Complex organic molecules towards the central molecular zone of NGC 253

¹ Leiden Observatory, Leiden University, PO Box 9513, 2300 RA Leiden, The Netherlands
² Transdisciplinary Research Area (TRA) ‘Matter’/Argelander-Institut für Astronomie, University of Bonn, Germany
³ Physics and Astronomy, University College London, UK
⁴ National Radio Astronomy Observatory, 520 Edgemont Road, Charlottesville, VA 22903-2475, USA
⁵ Department of Astronomy, University of Virginia, PO Box 400325, 530 McCormick Road, Charlottesville, VA 22904-4325, USA
⁶ Centro de Astrobiología (CAB), CSIC-INTA, Carretera de Ajalvir km 4, Torrejón de Ardoz, 28850 Madrid, Spain
⁷ European Southern Observatory, Alonso de Córdova, 3107, Vitacura, Santiago 763-0355, Chile
⁸ Joint ALMA Observatory, Alonso de Córdova, 3107, Vitacura, Santiago 763-0355, Chile
⁹ National Astronomical Observatory of Japan, 2-21-1 Osawa, Mitaka, Tokyo 181-8588, Japan
¹⁰ Department of Astronomy, School of Science, The Graduate University for Advanced Studies (SOKENDAI), 2-21-1 Osawa, Mitaka, Tokyo, 181-1855 Japan
¹¹ Department of Space, Earth and Environment, Chalmers University of Technology, Onsala Space Observatory, SE-43992 Onsala, Sweden
¹² Institute of Astronomy and Astrophysics, Academia Sinica, 11F of AS/NTU Astronomy-Mathematics Building, No.1, Sec. 4, Roosevelt Rd, Taipei 106319, Taiwan

^⋆ Corresponding author: bouvier@strw.leidenuniv.nl

Received: 7 March 2025
Accepted: 25 April 2025

Abstract

Context.
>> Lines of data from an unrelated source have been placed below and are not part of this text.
(** When [removeMe] fires.  Under the same conditions, [removeMe] is called
    (once, and the field is nil afterwards) exactly if the limit is positive
    and at least that many rows are selected; with the limit 0 [Process]
    returns before it looks at the field, and [removeMe] is never called. *)
Theorem removeMe_fires_when_limit_is_reached cb ap ctx calls :
  EmitterSamplingType_ ap <> TimeBasedSampling ->
  (EmitterSamplingType_ ap = CountBasedSampling -> 0 < EmitterSampling ap) ->
  Z.of_nat (length (rowsOf calls)) <= int64_max ->
  Forall (fun r => item_werr r.2 = None) (rowsOf calls) ->
  let sel := selectBy (fun g r => shouldWrite (EmitterSamplingType_ ap)
                                    (EmitterSampling ap) g r.2) 0 (rowsOf calls) in
  let reached := (0 <? EmitterLimit ap)
                 && (EmitterLimit ap <=? Z.of_nat (length sel)) in
  exists b' evs,
    runProcess (box (boot cb ap ctx)) calls = (b', evs)
    /\ removals evs = (if reached then fired cb else [])
    /\ removeMe b' = (if reached then None else cb).
Proof.
  intros Hnt Hk Hn Hw sel reached.
  destruct (boot_selected cb ap ctx calls Hnt Hk Hn Hw)
    as (b' & evs & Hrun & Hwc & HL & He & H0 & H1).
  exists b', evs. split; [done|]. fold sel in Hwc.
  destruct (decide (EmitterLimit ap = 0)) as [Hz|Hnz].
  - destruct (H0 Hz) as [-> ->]. unfold reached. rewrite Hz. done.
  - destruct (H1 Hnz) as [-> ->].
    assert (limitReached b' = reached) as ->; [|done].
    unfold limitReached, reached. rewrite HL, He, Hwc, length_fmap, budget_length_min.
    destruct (EmitterLimit ap <? 0) eqn:Hn0.
    + apply Z.ltb_lt in Hn0.
      rewrite (proj2 (Z.leb_gt _ _)) by lia. rewrite (proj2 (Z.ltb_ge _ _)) by lia. done.
    + apply Z.ltb_ge in Hn0.
      rewrite (proj2 (Z.leb_le 0 _)) by lia. rewrite (proj2 (Z.ltb_lt 0 _)) by lia.
      simpl. destruct (EmitterLimit ap <=? Z.of_nat (length sel)) eqn:Hc.
      * apply Z.leb_le in Hc. apply Z.leb_le. lia.
      * apply Z.leb_gt in Hc. apply Z.leb_gt. lia.
Qed.

Lemma selectBy_all {A} (d : Z -> A -> bool) (l : list A) : forall g,
  Forall (fun x => forall g', d g' x = true) l -> selectBy d g l = l.
Proof.
  induction l as [|x l IH]; intros g Hall; [done|].
  apply Forall_cons in Hall as [Hx Hall]. simpl. rewrite Hx. by rewrite IH.
Qed.

Lemma selectBy_none {A} (d : Z -> A -> bool) (l : list A) : forall g,
  Forall (fun x => forall g', d g' x = false) l -> selectBy d g l = [].
Proof.
  induction l as [|x l IH]; intros g Hall; [done|].
  apply Forall_cons in Hall as [Hx Hall]. simpl. rewrite Hx. by rewrite IH.
Qed.

(** The ends of randomized sampling.  With random numbers in [0, 100), as
    [rand.Int63n(100)] returns them, a randomized box with a rate of 100 or
    more writes every row (up to the limit), and one with a rate of 0 or
    less writes none. *)
Theorem randomized_sampling_bounds cb ap ctx calls :
  EmitterSamplingType_ ap = RandomizedSampling ->
  Z.of_nat (length (rowsOf calls)) <= int64_max ->
  Forall (fun r => item_werr r.2 = None) (rowsOf calls) ->
  Forall (fun r => 0 <= item_rand r.2 < 100) (rowsOf calls) ->
  exists b' evs,
    runProcess (box (boot cb ap ctx)) calls = (b', evs)
    /\ (100 <= EmitterSampling ap ->
        write_calls evs = emission <$> budget (EmitterLimit ap) 0 (rowsOf calls))
    /\ (EmitterSampling ap <= 0 -> write_calls evs = []).
Proof.
  intros Hty Hn Hw Hr.
  destruct (boot_selected cb ap ctx calls) as (b' & evs & Hrun & Hwc & _);
    [congruence|congruence|done|done|].
  exists b', evs. split; [done|]. rewrite Hty in Hwc. split; intros Hk.
  - rewrite Hwc, selectBy_all; [done|].
    eapply Forall_impl; [exact Hr|]. intros r Hrr g. simpl in *. apply Z.ltb_lt. lia.
  - rewrite Hwc, selectBy_none.
    + unfold budget. destruct (_ <? 0); by rewrite ?take_nil.
    + eapply Forall_impl; [exact Hr|]. intros r Hrr g. simpl in *. apply Z.ltb_ge. lia.
Qed.

(** *** A write that fails *)
Lemma processItem_outcome b t w it b' evs o :
  processItem b t (Some w) it = (b', evs, o) ->
  removeMe b' = removeMe b /\
  match o with
  | ItemReturn err =>
      evs = [EvWrite w (mkTuple t (item_data it)) (Some err)] /\
      item_werr it = Some err
  | ItemNext | ItemBreak => Forall (fun e => is_written e = true) evs
  | ItemPanic => evs = []
  end.
Proof.
  intros H. split; [by apply processItem_removeMe in H as (? & _)|].
  unfold processItem, writeAndCount in H.
  destruct (emitterSamplingType b);
    repeat match type of H with
    | context [if ?c then _ else _] => destruct c
    | context [match item_werr it with _ => _ end] => destruct (item_werr it)
    end; injection H as <- <- <-; repeat constructor.
Qed.

Lemma processLoop_write_error t w items : forall b b' evs err,
  processLoop b t (Some w) items = (b', evs, ItemReturn err) ->
  exists pre it rest ws,
    items = pre ++ it :: rest /\ item_werr it = Some err /\
    evs = ws ++ [EvWrite w (mkTuple t (item_data it)) (Some err)] /\
    Forall (fun e => is_written e = true) ws /\
    removeMe b' = removeMe b /\
    processLoop b t (Some w) (pre ++ [it]) = (b', evs, ItemReturn err).
Proof.
  induction items as [|it0 items IH]; intros b b' evs err H; [done|].
  cbn [processLoop] in H.
  destruct (processItem b t (Some w) it0) as [[b1 ev1] o1] eqn:Hp.
  pose proof (processItem_outcome _ _ _ _ _ _ _ Hp) as [Hrm Ho].
  destruct o1 as [| |err1|]; try done.
  - destruct (processLoop b1 t (Some w) items) as [[b2 ev2] o2] eqn:Hl.
    injection H as <- <- ->.
    destruct (IH _ _ _ _ Hl) as (pre & it & rest & ws & -> & Hw & -> & Hws & Hrm2 & Hl2).
    exists (it0 :: pre), it, rest, (ev1 ++ ws).
    split; [done|]. split; [done|]. split; [by rewrite app_assoc|].
    split; [by apply Forall_app|]. split; [congruence|].
    cbn [app processLoop]. rewrite Hp, Hl2. by rewrite app_assoc.
  - injection H as <- <- <-. destruct Ho as [-> Hw].
    exists [], it0, items, []. repeat split; try done.
    cbn [app processLoop]. by rewrite Hp.
Qed.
Interstellar complex organic molecules (iCOMs) could be linked to prebiotic species, which are the key building blocks of life. In Galactic star-forming (SF) regions, spatial variations in iCOM emission could reflect the source's physical structure or different chemical formation pathways. Thus, investigating iCOMs in extragalactic SF regions can provide crucial information about these regions.

Aims. As an active extragalactic SF region, the central molecular zone (CMZ) of the nearby galaxy NGC 253 provides an ideal template for studying iCOMs under more extreme conditions. We aim to investigate the emission of a few selected iCOMs to understand whether a difference between the iCOMs could shed light on the source's chemical or physical structure.

Methods. Using high angular resolution (∼27 pc) observations from the ALCHEMI ALMA large programme, we imaged the emission of selected iCOMs and precursors; CH₃CHO, C₂H₅OH, NH₂CHO, CH₂NH, and CH₃NH₂. We estimated the gas temperatures and column densities of the iCOMs using a rotational diagram analysis, along with a non-local thermodynamic equilibrium (NLTE) analysis for CH₂NH.

Results. The iCOM emission is concentrated mainly towards the inner part of the CMZ of NGC 253 and it can be reproduced with two gas components. Different emission processes can explain iCOM emission towards the CMZ of NGC 253: at giant molecular cloud (GMC) scales (∼27 pc), the iCOMs could trace large-scale shocks; whilst at smaller scales (of only a few parsecs), both shock and heating processes linked with ongoing star formation could be involved. Using trends in the column density correlation and known formation pathways, we find that there might be more than one formation path involved to explain the iCOM emission. Finally, we found chemical differences between the GMCs, such as a decrease in abundance for the N-bearing species towards one of the GMCs and different excitation conditions for NH₂CHO and CH₃CHO towards two of the GMCs.